If at first you don’t secede
You will be tried, tried agin
Taking atoll
Largely unheard
Feigning liberties
In centuries owed looming freedom
Weave earned our lessen
From the British umpire
Never let US leave North America
[Except for certain exceptionalisms proving the rule]
The land of the free
For giving debts
In rolling that island pair o’ dice
Assure abet
Capital flushed down that Saint John
Welcome to the state hood!
That mourning after
A fifth of July
Only too have
Their suffrage denied
Nothing that can’t be fixed
Buy a little colony PR
In dependence daze for all
Let freedom wring
This is the America I no
Enough to make a native restless
On this Independence Day weekend, I dedicate this poem to the people of Puerto Rico, who are nominally American citizens but do not enjoy either statehood or independence. Unfortunately, the U.S. Congress may put Puerto Rico solidly back into colony status with a seven-person outside controlling board taking over whatever governance Puerto Rico now has. This has triggered reconsideration of the status of Puerto Rico by the United Nations Special Committee on Decolonization. The re-colonization of Puerto Rico as reported by Democracy Now :
The U.S. Senate has passed the so-called PROMESA bill, which will establish a federally appointed control board with sweeping powers to run Puerto Rico’s economy. While the bill’s supporters say the bill will help the island cope with its crippling debt crisis, it has also been widely criticized as a means of removing democratic control from the citizens of Puerto Rico. The Senate’s 68-30 vote comes two days before Puerto Rico is expected to default on a more than $2 billion debt payment. New Jersey Senator Bob Menendez led the opposition to the bill.

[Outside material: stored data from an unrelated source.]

Lemma slice_unlock (is_data : bool) p p' :
  no_unlock p -> (if is_data then slice_to_multi p else slice_to_sentinel p) = Done p' -> no_unlock p'.
Proof.
  intros Hp Hm. destruct is_data, p; simpl in Hm; try done; try (injection Hm as <-; exact Hp).
  destruct (num_deps =? 0); [|done]. injection Hm as <-. exact Hp.
Qed.

(** The packet of the second round is about the same write, with the timestamp as its lock. *)
Lemma round2_packet_spec buf m p :
  round2_packet buf m = Done p ->
  Packets.id p = Packets.id buf /\ chains_of p = chains_of buf /\ lock_num p = Done m.
Proof.
  unfold round2_packet. intros Hp. apply bind_done in Hp as (b & Hb & Hp).
  assert (exists f db l deps, b = Senti (Packets.id buf) f db l (locs_of buf) deps) as (f & db & l & deps & ->).
  { destruct buf; simpl in Hb; try done; try (injection Hb as <-; by eexists _, _, _, _).
    destruct (num_deps =? 0); [|done]. injection Hb as <-. by eexists _, _, _, _. }
  cbn in Hp. injection Hp as <-. split; [done|]. split; [|done].
  change (oi_order <$> clear_locs (locs_of buf) = oi_order <$> locs_of buf).
  generalize (locs_of buf) as ls. induction ls as [|x ls IH]; [done|]. by apply (f_equal (cons (oi_order x))).
Qed.

(** ** A write of which the id is known

    The steps that handle it send nothing of the second round, and insert it only in states in
    which that round is over or was never needed. *)

Section OneWrite.
Context (seen : list Z) (id : Z).

Definition about (s : StoreInner) : Prop :=
  Inv seen (pending_skeens2 s) s /\ id ∈ seen /\ forall p, p ∈ pending_skeens2 s -> Packets.id (sk_buf p) <> id.

Definition mild {X} (m : St X) : Prop := forall s s' x, about s -> m s = Done (s', x) ->
  about s' /\ forall k, round2_sent s' id k -> round2_sent s id k.

Lemma mild_bind {X Y} (m : St X) (k : X -> St Y) : mild m -> (forall x, mild (k x)) -> mild (m ≫= k).
Proof.
  intros Hm Hk s s' y Ha (s1 & x & H1 & H2)%bind_St. destruct (Hm _ _ _ Ha H1) as [Ha1 Hr1].
  destruct (Hk x _ _ _ Ha1 H2) as [Ha2 Hr2]. split; [done|]. auto.
Qed.

Lemma mild_frame {X} (m : St X) : frame m -> mild m.
Proof.
  intros Hm s s' x (HI & Hs & Ho) H1. pose proof (Hm _ _ _ H1) as Hv.
  assert (pending_skeens2 s' = pending_skeens2 s /\ sent s' = sent s) as [Ep Es] by (unfold view in Hv; by simplify_eq).
  unfold about, round2_sent. rewrite Ep, Es. split_and!; try done. by eapply store_inv_view.
Qed.

Lemma mild_insert w : (forall s, write_ok s id w) -> mild (insert_write id w).
Proof.
  intros Hw s s' x (HI & Hs & Ho) [= <-]. split; [|done]. split; [|done]. by apply inv_insert.
Qed.

Lemma mild_send token p : ~ is_unlock p -> mild (send_to token p).
Proof.
  intros Hp s s' x (HI & Hs & Ho) Hm. unfold send_to in Hm. apply bind_St in Hm as (s1 & known & [= <- <-] & Hm).
  apply bind_St in Hm as (s2 & [] & Hk & [= <- _]).
  destruct (bool_decide _); simpl in Hk; injection Hk as <-; [|done]. split; [split; [|done]|].
  - by apply inv_send.
  - intros k [?|[? _]]%round2_snoc; done.
Qed.

Lemma mild_for_each {Y} (xs : list Y) f : (forall x, mild (f x)) -> mild (for_each xs f).
Proof. intros Hf. induction xs; simpl; [apply mild_frame, frame_ret|by apply mild_bind]. Qed.

Lemma mild_pure {X Y} (o : outcome X) (k : X -> St Y) : (forall x, o = Done x -> mild (k x)) -> mild (pure o ≫= k).
Proof. intros Hk s s' y Ha (s1 & x & [-> Hx]%pure_St & H2)%bind_St. by eapply Hk. Qed.

Create HintDb mild.
Hint Resolve mild_send : mild.
Ltac milds :=
  repeat (intros; cbn beta iota;
    first [ solve [apply mild_frame; framed] | solve [eauto 2 with mild] | apply mild_pure | apply mild_bind | apply mild_for_each
          | apply mild_insert; done
          | match goal with |- mild (match ?x with _ => _ end) => destruct x end
          | match goal with |- mild (when ?b _) => destruct b; cbn [when] end ]).

Lemma mild_skeens2 token p buf rem m : Packets.id p = id -> mild (finish_skeens2 token p buf rem m).
Proof.
  intros E. unfold finish_skeens2. milds. match goal with Hp : locs_mut _ p = _ |- _ => rewrite (locs_mut_id _ _ _ Hp), E end. milds.
Qed.
Lemma mild_snapshot_skeens2 token p buf rem m : Packets.id p = id -> mild (finish_snapshot_skeens2 token p buf rem m).
Proof. intros E. unfold finish_snapshot_skeens2. rewrite E. milds. Qed.
Lemma mild_single_server token p buf : Packets.id p = id -> mild (finish_single_server token p buf).
Proof. intros E. unfold finish_single_server. rewrite E. milds. Qed.

Lemma mild_single_send token msg :
  Packets.id msg = id -> no_unlock msg -> mild (add_single_server_send token msg).
Proof.
  intros E Hu. unfold add_single_server_send. rewrite E.
  apply mild_bind; [by apply mild_send, no_unlock_spec|]. milds.
Qed.

Lemma mild_send_skeens1 msg servers send : no_unlock msg -> mild (send_skeens1 msg servers send).
Proof.
  revert msg send. induction servers as [|k servers IH]; intros msg send Hu; simpl; [milds|].
  apply mild_bind; [milds|]. intros known. destruct (negb known); [by apply IH|].
  apply mild_bind; [milds|]. intros n0. apply mild_bind; [milds|]. intros ls. cbn zeta.
  do 4 (apply mild_bind; [milds|]; intros ?).
  apply mild_pure. intros msg' Hm. apply mild_bind; [milds|]. intros _.
  apply mild_pure. intros p Hp.
  pose proof (flag_mut_unlock EntryFlag.TakeLock _ _ eq_refl Hu Hm) as Hu'.
  apply mild_bind; [|intros; by apply IH]. apply mild_send, no_unlock_spec. by eapply slice_unlock.
Qed.

Lemma mild_send_all p servers send : no_unlock p -> mild (send_all p servers send).
Proof.
  intros Hu. revert send. induction servers as [|k servers IH]; intros send; simpl; [milds|].
  apply mild_bind; [by apply mild_send, no_unlock_spec|]. intros; apply IH.
Qed.
Definition set_num_snapshots v s := mkHandle v (read_errors s) (curr_entry s) (num_async_writes s) (write_errors s) (to_log s) (ready_reads s) (finished_writes s) (log_gone s).
Definition set_read_errors v s := mkHandle (num_snapshots s) v (curr_entry s) (num_async_writes s) (write_errors s) (to_log s) (ready_reads s) (finished_writes s) (log_gone s).
Definition set_curr v s := mkHandle (num_snapshots s) (read_errors s) v (num_async_writes s) (write_errors s) (to_log s) (ready_reads s) (finished_writes s) (log_gone s).
Definition set_async v s := mkHandle (num_snapshots s) (read_errors s) (curr_entry s) v (write_errors s) (to_log s) (ready_reads s) (finished_writes s) (log_gone s).
Definition set_write_errors v s := mkHandle (num_snapshots s) (read_errors s) (curr_entry s) (num_async_writes s) v (to_log s) (ready_reads s) (finished_writes s) (log_gone s).
Definition set_to_log v s := mkHandle (num_snapshots s) (read_errors s) (curr_entry s) (num_async_writes s) (write_errors s) v (ready_reads s) (finished_writes s) (log_gone s).
Definition set_ready v s := mkHandle (num_snapshots s) (read_errors s) (curr_entry s) (num_async_writes s) (write_errors s) (to_log s) v (finished_writes s) (log_gone s).
Definition set_writes v s := mkHandle (num_snapshots s) (read_errors s) (curr_entry s) (num_async_writes s) (write_errors s) (to_log s) (ready_reads s) v (log_gone s).
Definition set_log_gone v s := mkHandle (num_snapshots s) (read_errors s) (curr_entry s) (num_async_writes s) (write_errors s) (to_log s) (ready_reads s) (finished_writes s) v.

(** ** The monad *)

Inductive res (X : Type) := Ret (s : LogHandle) (x : X) | Wait (s : LogHandle) | Abort.
Arguments Ret {X} s x.
Arguments Wait {X} s.
Arguments Abort {X}.

Definition H (X : Type) : Type := LogHandle -> res X.
#[export] Instance H_ret : MRet H := fun X x s => Ret s x.
#[export] Instance H_bind : MBind H := fun X Y k m s =>
  match m s with Ret s' x => k x s' | Wait s' => Wait s' | Abort => Abort end.

Definition pure {X} (o : outcome X) : H X := fun s => match o with Done x => Ret s x | Panic => Abort end.
Definition get {X} (f : LogHandle -> X) : H X := fun s => Ret s (f s).
Definition modify (f : LogHandle -> LogHandle) : H unit := fun s => Ret (f s) tt.
Definition when (b : bool) (m : H unit) : H unit := if b then m else mret tt.

(** [self.to_log.send(Message::FromClient(m)).unwrap()] *)
Definition send (m : FromClient) : H unit := fun s =>
  if log_gone s then Abort else Ret (set_to_log (to_log s ++ [m]) s) tt.

Section Handle.
Context `{Build}.

(** ** Reading *)

Definition snapshot (chain : Z) : H unit :=
  _ ← modify (fun s => set_num_snapshots (saturating_add1 (num_snapshots s)) s);
  send (SnapshotAndPrefetch chain).

Definition snapshot_colors (colors : list Z) : H unit :=
  _ ← modify (fun s => set_num_snapshots (saturating_add1 (num_snapshots s)) s);
  send (MultiSnapshotAndPrefetch colors).
(** *** Shared entries and returns *)

Lemma settles_rcs {X} (f : ThreadLog -> outcome (ThreadLog * X)) :
  (forall s s' x, f s = Done (s', x) -> exists m n, s' = set_rcs m n s) -> settles f.
Proof. intros Hf s s' x Hs. destruct (Hf _ _ _ Hs) as (m & n & ->). by apply acct_same. Qed.

Lemma settles_rc_new v : settles (rc_new v).
Proof. apply settles_rcs. intros s s' x [= <- _]. eauto. Qed.
Lemma settles_rc_get rc : settles (rc_get rc).
Proof. intros s s' x Hs. unfold rc_get in Hs. inv_done. destruct x0. injection Hs as <- _. apply acct_refl. Qed.
Lemma settles_rc_clone rc : settles (rc_clone rc).
Proof. apply settles_rcs. intros s s' x Hs. unfold rc_clone in Hs. inv_done. destruct x0. injection Hs as <- _. eauto. Qed.
Lemma settles_rc_drop rc : settles (rc_drop rc).
Proof. apply settles_rcs. intros s s' x Hs. unfold rc_drop in Hs. inv_done. destruct x0. injection Hs as <- _. eauto. Qed.
Lemma settles_rc_try_unwrap rc : settles (rc_try_unwrap rc).
Proof.
  intros s s' x Hs. unfold rc_try_unwrap in Hs. inv_done. destruct x0 as [n v].
  destruct (n =? 1); injection Hs as <- _; by apply acct_same.
Qed.

Hint Resolve settles_entry settles_snapshot settles_try_send_store settles_send_store settles_rc_new settles_rc_get
  settles_rc_clone settles_rc_drop settles_rc_try_unwrap : settles.

Lemma settles_block_on loc rc : settles (block_on loc rc).
Proof. unfold block_on. settle. Qed.
Lemma settles_saw o i : settles (saw o i).
Proof. unfold saw. settle. Qed.
Lemma settles_chain_get o : settles (chain_get o).
Proof. unfold chain_get. settle. Qed.
Hint Resolve settles_block_on settles_saw settles_chain_get : settles.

Sen. Bob Menendez: “It is a vote to authorize an unelected, unchecked and all-powerful control board to determine Puerto Rico’s destiny for a generation or more. It is a bill to force Puerto Rico, without their say, to go $370 million further in debt to pay for this omnipotent control board, which they don’t even want. It is a vote to cut the minimum wage down to $4.25 per hour for young workers in Puerto Rico. It’s a vote to make Puerto Ricans work long overtime hours without fair compensation. It’s a vote to jeopardize collective bargaining agreements. It’s a vote to cut worker benefits and privatize inherently government functions. It’s a vote to close schools and shutter hospitals and cut senior citizens’ pensions to the bone. It’s a vote to put hedge funds ahead of the people. And it’s a vote to sell off and commercialize natural treasures that belong to the people of Puerto Rico.”
May the United States and all of its citizens free themselves from colonial and imperial rule.